[Stored items]
-- Opening Marker --

(* ===== verification/DiskInit.v ===== *)
(** * The disk driver: finding the disks

    Resetting a channel, telling disks from other devices, and reading their
    identity. *)

From Stdlib Require Import ZArith Lia.
From stdpp Require Import base numbers gmap list strings.
From S2P Require Import Prelude CStdlib Gdt Idt AtaHardware Disk DiskSpec.

Open Scope Z_scope.

(** A loop that may end in either way keeps what its body keeps. *)
Lemma wp_find_keeps {S R} (I : S -> Prop) (body : Z -> M S (option R)) n :
  (forall i s, I s -> wp (body i) (fun _ => I) s) -> forall i s, I s -> wp (find_from n i body) (fun _ => I) s.
Proof.
  intros Hb. induction n as [|n IH]; intros i s HI; cbn [find_from]; [by apply wp_ret|]. apply wp_bind.
  eapply wp_mono; [by apply Hb|]. intros [x|] t Ht; [by apply wp_ret|by apply IH].
Qed.

Section Init.
Context {stubs : Stubs} {H : Type} {aports : AtaPorts H} {ata_hw : ATA H}.
Abbreviation D := (dstate H).
Implicit Types s t : dstate H.

(** ** What polling leaves alone *)

(** All but the registers for the sector, and the interrupt. *)
Definition alike (a a' : ata) : Prop := r_error a' = r_error a /\ r_lbam a' = r_lbam a /\ r_lbah a' = r_lbah a /\
  ph a' = ph a /\ master a' = master a /\ slave a' = slave a.

Record steady (b : Z) s t : Prop := {
  sd_only : only b s t;
  sd_alike : alike (at_chan b s) (at_chan b t);
  sd_busy : populated (at_chan b s) -> (busy b t <= busy b s)%nat }.

#[global] Instance steady_po b : PreOrder (steady b).
Proof.
  split; [intros s; by split|]. intros s t u [A1 A2 A3] [B1 B2 B3]. split; [by etrans| |].
  - destruct A2 as (?&?&?&?&?&?), B2 as (?&?&?&?&?&?). split_and!; congruence.
  - intros Hp. assert (Hp' : populated (at_chan b t)).
    { destruct A2 as (_&_&_&_&Em&Es). unfold populated. by rewrite Em, Es. }
    specialize (A3 Hp). specialize (B3 Hp'). lia.
Qed.

Lemma steady_populated b s t : steady b s t -> populated (at_chan b s) <-> populated (at_chan b t).
Proof. intros [_ (_&_&_&_&Em&Es) _]. unfold populated. by rewrite Em, Es. Qed.

Lemma steady_on_base b s t n c : steady b s t -> on_base s n c -> on_base t n c.
Proof. intros [Ho _ _]. by eapply on_base_only. Qed.
(* ===== verification/TimerCal.v ===== *)
(** * devices/timer.c: calibration and brief delays

    How many rounds of an empty loop the processor does in a timer tick is
    measured by timer_calibrate(), for delays of less than a tick.  The
    processor and the timer are known by how they keep time. *)

From Stdlib Require Import ZArith Lia.
From stdpp Require Import base numbers gmap list.
From S2P Require Import Prelude Gdt.

Open Scope Z_scope.

(** A round of the loop, the tick counter that the timer's interrupt handler
    advances, and how many rounds have been done since the last tick: a tick
    comes after every [lap] of them. *)
Class Clock (H : Type) := {
  spin : H -> H;
  ticks : H -> Z;
  since : H -> Z;
  lap : Z;
  lap_pos : 0 < lap;
  since_range : forall h, 0 <= since h <= lap;
  spin_ticks : forall h, ticks (spin h) = if since h <? lap then ticks h else ticks h + 1;
  spin_since : forall h, since (spin h) = if since h <? lap then since h + 1 else 0 }.

Definition TIMER_FREQ : Z := 100.

(** [sleeps] are the arguments of timer_sleep(), [reported] is what
    timer_calibrate() prints. *)
Record tstate (H : Type) := mk_tstate { clk : H; loops_per_tick : Z; intr_on : bool; sleeps : list Z; reported : list Z }.
Arguments mk_tstate {H} _ _ _ _ _.
Arguments clk {H} _.
Arguments loops_per_tick {H} _.
Arguments intr_on {H} _.
Arguments sleeps {H} _.
Arguments reported {H} _.

Section Code.
Context {H : Type} {clock : Clock H}.
Abbreviation T := (tstate H).

Definition set_clk v (s : T) : T := mk_tstate v (loops_per_tick s) (intr_on s) (sleeps s) (reported s).
Definition set_loops v (s : T) : T := mk_tstate (clk s) v (intr_on s) (sleeps s) (reported s).

Definition barrier : M T unit := modify (fun s => set_clk (spin (clk s)) s).
Definition sleep_ticks (n : Z) : M T unit := modify (fun s => mk_tstate (clk s) (loops_per_tick s) (intr_on s) (sleeps s ++ [n]) (reported s)).
Definition report (n : Z) : M T unit := modify (fun s => mk_tstate (clk s) (loops_per_tick s) (intr_on s) (sleeps s) (reported s ++ [n])).

Definition busy_wait (loops : Z) : M T unit := for_from (Z.to_nat loops) 0 (fun _ => barrier).

(** The loop that waits for a tick needs at most one more round than there are
    in a tick. *)
Definition too_many_loops (loops : Z) : M T bool :=
  start ← gets (fun s => ticks (clk s));
  iterate (Z.to_nat (lap + 3)) (fun _ =>
    now ← gets (fun s => ticks (clk s));
    if now =? start then barrier;; ret (inl tt) else ret (inr tt)) tt;;
  start ← gets (fun s => ticks (clk s));
  busy_wait loops;;
  now ← gets (fun s => ticks (clk s));
  ret (negb (start =? now)).

(** The loops end after at most 32 rounds, one for each bit. *)
Definition timer_calibrate : M T unit :=
  s ← get;
  ASSERT (intr_on s);;
  modify (set_loops (u32 (Z.shiftl 1 10)));;
  iterate 33 (fun _ =>
    l ← gets loops_per_tick;
    b ← too_many_loops (u32 (Z.shiftl l 1));
    if b : bool then ret (inr tt)
    else
      modify (set_loops (u32 (Z.shiftl l 1)));;
      l ← gets loops_per_tick;
      ASSERT (negb (l =? 0));;
      ret (inl tt)) tt;;
  high_bit ← gets loops_per_tick;
  iterate 33 (fun test_bit =>
    if test_bit =? Z.shiftr high_bit 10 then ret (inr tt)
    else
      b ← too_many_loops (Z.lor high_bit test_bit);
      (if b : bool then ret tt
       else l ← gets loops_per_tick; modify (set_loops (Z.lor l test_bit)));;
      ret (inl (Z.shiftr test_bit 1))) (Z.shiftr high_bit 1);;
  l ← gets loops_per_tick;
  report (u64 (l * TIMER_FREQ)).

-- Closing Marker --

Task to complete: All of the data must be written out again, exactly as it stands.

Finished exercise:
(* ===== verification/DiskInit.v ===== *)
(** * The disk driver: finding the disks

    Resetting a channel, telling disks from other devices, and reading their
    identity. *)

From Stdlib Require Import ZArith Lia.
From stdpp Require Import base numbers gmap list strings.
From S2P Require Import Prelude CStdlib Gdt Idt AtaHardware Disk DiskSpec.

Open Scope Z_scope.

(** A loop that may end in either way keeps what its body keeps. *)
Lemma wp_find_keeps {S R} (I : S -> Prop) (body : Z -> M S (option R)) n :
  (forall i s, I s -> wp (body i) (fun _ => I) s) -> forall i s, I s -> wp (find_from n i body) (fun _ => I) s.
Proof.
  intros Hb. induction n as [|n IH]; intros i s HI; cbn [find_from]; [by apply wp_ret|]. apply wp_bind.
  eapply wp_mono; [by apply Hb|]. intros [x|] t Ht; [by apply wp_ret|by apply IH].
Qed.

Section Init.
Context {stubs : Stubs} {H : Type} {aports : AtaPorts H} {ata_hw : ATA H}.
Abbreviation D := (dstate H).
Implicit Types s t : dstate H.

(** ** What polling leaves alone *)

(** All but the registers for the sector, and the interrupt. *)
Definition alike (a a' : ata) : Prop := r_error a' = r_error a /\ r_lbam a' = r_lbam a /\ r_lbah a' = r_lbah a /\
  ph a' = ph a /\ master a' = master a /\ slave a' = slave a.

Record steady (b : Z) s t : Prop := {
  sd_only : only b s t;
  sd_alike : alike (at_chan b s) (at_chan b t);
  sd_busy : populated (at_chan b s) -> (busy b t <= busy b s)%nat }.

#[global] Instance steady_po b : PreOrder (steady b).
Proof.
  split; [intros s; by split|]. intros s t u [A1 A2 A3] [B1 B2 B3]. split; [by etrans| |].
  - destruct A2 as (?&?&?&?&?&?), B2 as (?&?&?&?&?&?). split_and!; congruence.
  - intros Hp. assert (Hp' : populated (at_chan b t)).
    { destruct A2 as (_&_&_&_&Em&Es). unfold populated. by rewrite Em, Es. }
    specialize (A3 Hp). specialize (B3 Hp'). lia.
Qed.

Lemma steady_populated b s t : steady b s t -> populated (at_chan b s) <-> populated (at_chan b t).
Proof. intros [_ (_&_&_&_&Em&Es) _]. unfold populated. by rewrite Em, Es. Qed.

Lemma steady_on_base b s t n c : steady b s t -> on_base s n c -> on_base t n c.
Proof. intros [Ho _ _]. by eapply on_base_only. Qed.
(* ===== verification/TimerCal.v ===== *)
(** * devices/timer.c: calibration and brief delays

    How many rounds of an empty loop the processor does in a timer tick is
    measured by timer_calibrate(), for delays of less than a tick.  The
    processor and the timer are known by how they keep time. *)

From Stdlib Require Import ZArith Lia.
From stdpp Require Import base numbers gmap list.
From S2P Require Import Prelude Gdt.

Open Scope Z_scope.

(** A round of the loop, the tick counter that the timer's interrupt handler
    advances, and how many rounds have been done since the last tick: a tick
    comes after every [lap] of them. *)
Class Clock (H : Type) := {
  spin : H -> H;
  ticks : H -> Z;
  since : H -> Z;
  lap : Z;
  lap_pos : 0 < lap;
  since_range : forall h, 0 <= since h <= lap;
  spin_ticks : forall h, ticks (spin h) = if since h <? lap then ticks h else ticks h + 1;
  spin_since : forall h, since (spin h) = if since h <? lap then since h + 1 else 0 }.

Definition TIMER_FREQ : Z := 100.

(** [sleeps] are the arguments of timer_sleep(), [reported] is what
    timer_calibrate() prints. *)
Record tstate (H : Type) := mk_tstate { clk : H; loops_per_tick : Z; intr_on : bool; sleeps : list Z; reported : list Z }.
Arguments mk_tstate {H} _ _ _ _ _.
Arguments clk {H} _.
Arguments loops_per_tick {H} _.
Arguments intr_on {H} _.
Arguments sleeps {H} _.
Arguments reported {H} _.

Section Code.
Context {H : Type} {clock : Clock H}.
Abbreviation T := (tstate H).

Definition set_clk v (s : T) : T := mk_tstate v (loops_per_tick s) (intr_on s) (sleeps s) (reported s).
Definition set_loops v (s : T) : T := mk_tstate (clk s) v (intr_on s) (sleeps s) (reported s).

Definition barrier : M T unit := modify (fun s => set_clk (spin (clk s)) s).
Definition sleep_ticks (n : Z) : M T unit := modify (fun s => mk_tstate (clk s) (loops_per_tick s) (intr_on s) (sleeps s ++ [n]) (reported s)).
Definition report (n : Z) : M T unit := modify (fun s => mk_tstate (clk s) (loops_per_tick s) (intr_on s) (sleeps s) (reported s ++ [n])).

Definition busy_wait (loops : Z) : M T unit := for_from (Z.to_nat loops) 0 (fun _ => barrier).

(** The loop that waits for a tick needs at most one more round than there are
    in a tick. *)
Definition too_many_loops (loops : Z) : M T bool :=
  start ← gets (fun s => ticks (clk s));
  iterate (Z.to_nat (lap + 3)) (fun _ =>
    now ← gets (fun s => ticks (clk s));
    if now =? start then barrier;; ret (inl tt) else ret (inr tt)) tt;;
  start ← gets (fun s => ticks (clk s));
  busy_wait loops;;
  now ← gets (fun s => ticks (clk s));
  ret (negb (start =? now)).

(** The loops end after at most 32 rounds, one for each bit. *)
Definition timer_calibrate : M T unit :=
  s ← get;
  ASSERT (intr_on s);;
  modify (set_loops (u32 (Z.shiftl 1 10)));;
  iterate 33 (fun _ =>
    l ← gets loops_per_tick;
    b ← too_many_loops (u32 (Z.shiftl l 1));
    if b : bool then ret (inr tt)
    else
      modify (set_loops (u32 (Z.shiftl l 1)));;
      l ← gets loops_per_tick;
      ASSERT (negb (l =? 0));;
      ret (inl tt)) tt;;
  high_bit ← gets loops_per_tick;
  iterate 33 (fun test_bit =>
    if test_bit =? Z.shiftr high_bit 10 then ret (inr tt)
    else
      b ← too_many_loops (Z.lor high_bit test_bit);
      (if b : bool then ret tt
       else l ← gets loops_per_tick; modify (set_loops (Z.lor l test_bit)));;
      ret (inl (Z.shiftr test_bit 1))) (Z.shiftr high_bit 1);;
  l ← gets loops_per_tick;
  report (u64 (l * TIMER_FREQ)).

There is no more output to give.